20th July 1836

Ascension
The next morning I ascended Green Hill, 2,840 ft high, & walked from thence across the Isd to the windward point. — A good cart road leads from the coast settlement to the houses, gardens & fields placed near the summit of the central mountain. On the road side are milestones & cisterns, where each thirsty passer by can drink some good water. Similar care is displayed in each part of the establishment, & especially in the management of the Springs, so that a single drop of water shall not be lost. Indeed the whole Isld may be compared to [a] huge Ship kept in first rate order. I could not help, when admiring the active industry which has created such effects out of such means, at the same time regretting that it was wasted on so poor & trifling an end. — M. Lesson has remarked with justice that the English nation alone would ever have thought of making the Isd of Ascension a productive spot; any other people would have held it, without any further views, as a mere fortress in the ocean.

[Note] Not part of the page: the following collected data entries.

(* ===== verification/PageTable.v ===== *)
(** * Page tables

    [kernel/memory/page_table.h] and [page_table.cpp]: the Sv39 page tables the
    kernel builds in physical memory.  A [PageTable*] and a [PageTableEntry*]
    are physical addresses (the kernel maps physical memory one to one); the
    null pointer is [0].  The kernel-side buffers of the copy routines are byte
    lists. *)

From S2P Require Import Prelude CString Address Page.
Import CString Address Page.

Module PageTable.

(** ** Definitions *)

(** The index field of the address that [getEntry] selects by [level]. *)
Definition vpn (level va : Z) : Z :=
  if level =? 0 then vpn0 va else if level =? 1 then vpn1 va else vpn2 va.

(** [&entry + vpn]. *)
Definition getEntry (pageTable level va : Z) : M KMem Z :=
  assert ((0 <=? level) && (level <=? 2)) ;;
  mret (pageTable + 8 * vpn level va).

(** [new (pageTable) PageTable()]: the constructor clears the first entry. *)
Definition construct (pageTable : Z) : M KMem unit :=
  modify (λ s, set_kmem (st64 (kmem s) pageTable 0) s).

(** [new PageTable()], a table of its own page ([sizeof(PageTable)] is 8). *)
Definition new_table : M KMem Z :=
  p ← operator_new 8; construct p ;; mret p.

(** One iteration of the loop of [walk]: the table of the next level, or null. *)
Definition walk_level (level pageTable va : Z) (alloc : bool) : M KMem (option Z) :=
  pte ← getEntry pageTable level va;
  raw ← gets (λ s, ld64 (kmem s) pte);
  if pte_v raw then
    next ← from (toPhysicalAddress raw);
    mret (Some next)
  else if negb alloc then mret None
  else
    next ← allocate;
    construct next ;;
    modify (λ s, set_kmem (st64 (kmem s) pte (fromPhysicalAddress next)) s) ;;
    modify (λ s, set_kmem (st64 (kmem s) pte (set_v (ld64 (kmem s) pte))) s) ;;
    mret (Some next).

(** [PageTable::walk]: levels 2 and 1, then the entry of level 0. *)
Definition walk (this va : Z) (alloc : bool) : M KMem Z :=
  assert (va <? MAX_VIRTUAL_ADDRESS) ;;
  t1 ← walk_level 2 this va alloc;
  match t1 with
  | None => mret 0
  | Some t1 =>
      t0 ← walk_level 1 t1 va alloc;
      match t0 with
      | None => mret 0
      | Some t0 => getEntry t0 0 va
      end
  end.

(** The loop of [map], on one page per iteration. *)
Fixpoint map_loop (fuel : nat) (this va last pa flags : Z) : M KMem bool :=
  match fuel with
  | O => fail NoFuel
  | S f =>
      pte ← walk this va true;
      if pte =? 0 then mret false
      else
        raw ← gets (λ s, ld64 (kmem s) pte);
        assert (negb (pte_v raw)) ;;
        modify (λ s, set_kmem (st64 (kmem s) pte (Z.lor (ld64 (kmem s) pte) flags)) s) ;;
        modify (λ s, set_kmem (st64 (kmem s) pte (set_v (ld64 (kmem s) pte))) s) ;;
        modify (λ s, set_kmem (st64 (kmem s) pte
          (Z.lor (ld64 (kmem s) pte) (u64 (Z.shiftl (Z.shiftr pa 12) 10)))) s) ;;
        if va =? last then mret true
        else map_loop f this (u64 (va + PAGE_SIZE)) last (u64 (pa + PAGE_SIZE)) flags
  end.

Definition map (this va size pa flags : Z) : M KMem bool :=
  assert (negb (size =? 0)) ;;
  let last := roundDown (u64 (u64 (va + size) - 1)) in
  map_loop (Z.to_nat (size / PAGE_SIZE + 2)) this (roundDown va) last pa flags.

(** [unmap] is not implemented: its body returns at once. *)
Definition unmap (this va numPages : Z) (doFree : bool) : M KMem unit := mret tt.

Definition walkAddress (this va : Z) : M KMem Z :=
  if MAX_VIRTUAL_ADDRESS <=? va then mret 0
  else
    pte ← walk this va false;
    if pte =? 0 then mret 0
    else
      raw ← gets (λ s, ld64 (kmem s) pte);
      if negb (pte_v raw) then mret 0
      else if negb (pte_u raw) then mret 0
      else mret (toPhysicalAddress raw).

(** The number of bytes one iteration of a copy loop handles. *)
Definition chunk (addr va len : Z) : Z :=
  let n := u64 (PAGE_SIZE - va_sub addr va) in
  if len <? n then len else n.

(** [copyout(dst, src, len)], where [src] is the list of the [len] bytes. *)
Fixpoint copyout_loop (fuel : nat) (this dst : Z) (src : bytes) : M KMem bool :=
  match src with
  | [] => mret true
  | _ =>
      match fuel with
      | O => fail NoFuel
      | S f =>
          let va := roundDown dst in
          pa ← walkAddress this va;
          if pa =? 0 then mret false
          else
            let n := Z.to_nat (chunk dst va (Z.of_nat (length src))) in
            modify (λ s, set_kmem (put_bytes (kmem s) (u64 (pa + va_sub dst va)) (take n src)) s) ;;
            copyout_loop f this (va_add va PAGE_SIZE) (drop n src)
      end
  end.

Definition copyout (this dst : Z) (src : bytes) : M KMem bool :=
  copyout_loop (length src) this dst src.

(** [copyin(dst, src, len)]: the result and the bytes stored at [dst]. *)
Fixpoint copyin_loop (fuel : nat) (this src len : Z) : M KMem (bool * bytes) :=
  if 0 <? len then
    match fuel with
    | O => fail NoFuel
    | S f =>
        let va := roundDown src in
        pa ← walkAddress this va;
        if pa =? 0 then mret (false, [])
        else
          let n := chunk src va len in
          got ← gets (λ s, get_bytes (Z.to_nat n) (kmem s) (u64 (pa + va_sub src va)));
          rest ← copyin_loop f this (va_add va PAGE_SIZE) (len - n);
          mret (fst rest, got ++ snd rest)
    end
  else mret (true, []).

Definition copyin (this src len : Z) : M KMem (bool * bytes) :=
  copyin_loop (Z.to_nat len) this src len.

(** The inner loop of [copyinString]: bytes up to and including a NUL, and
    whether it was found within [n] bytes. *)
Fixpoint string_chunk (n : nat) (m : pmem) (p : Z) : bool * bytes :=
  match n with
  | O => (false, [])
  | S n' =>
      if ld8 m p =? 0 then (true, [0])
      else let '(found, bs) := string_chunk n' m (p + 1) in (found, ld8 m p :: bs)
  end.

Fixpoint copyinString_loop (fuel : nat) (this src len : Z) : M KMem (bool * bytes) :=
  if 0 <? len then
    match fuel with
    | O => fail NoFuel
    | S f =>
        let va := roundDown src in
        pa ← walkAddress this va;
        if pa =? 0 then mret (false, [])
        else
          let n := chunk src va len in
          got ← gets (A := bool * bytes)
            (λ s, string_chunk (Z.to_nat n) (kmem s) (u64 (pa + va_sub src va)));
          if (fst got : bool) then mret (true, snd got)
          else
            rest ← copyinString_loop f this (va_add va PAGE_SIZE) (len - n);
            mret (fst rest, snd got ++ snd rest)
    end
  else mret (false, []).

Definition copyinString (this src len : Z) : M KMem (bool * bytes) :=
  copyinString_loop (Z.to_nat len) this src len.

(** [SATP_SV39 | (this >> 12)]. *)
Definition makeSatp (this : Z) : Z := Z.lor (Z.shiftl 8 60) (Z.shiftr this 12).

Near the coast, nothing grows, a little inland, an occasional green Castor oil plant & a few grasshoppers, true friends of the desert, may be met with. On the central elevated parts, some grass is scattered over the surface, much resembling the worse parts of the Welsh mountains. But scanty as it appears, about six hundred sheep, many goats, a few cows & horses, all thrive well. Of native animals, rats, mice, land-crabs are abundant: — of Birds the guinea-fowl imported from the C. Verd's, swarm in great numbers. — The Isd is entirely destitute of trees, in which & in every other respect it is very far inferior to St Helena. Mr Dring tells me that the witty people of the latter place say "We know we live on a rock, but the poor people at Ascension live on a cinder": the distinction is in truth very just.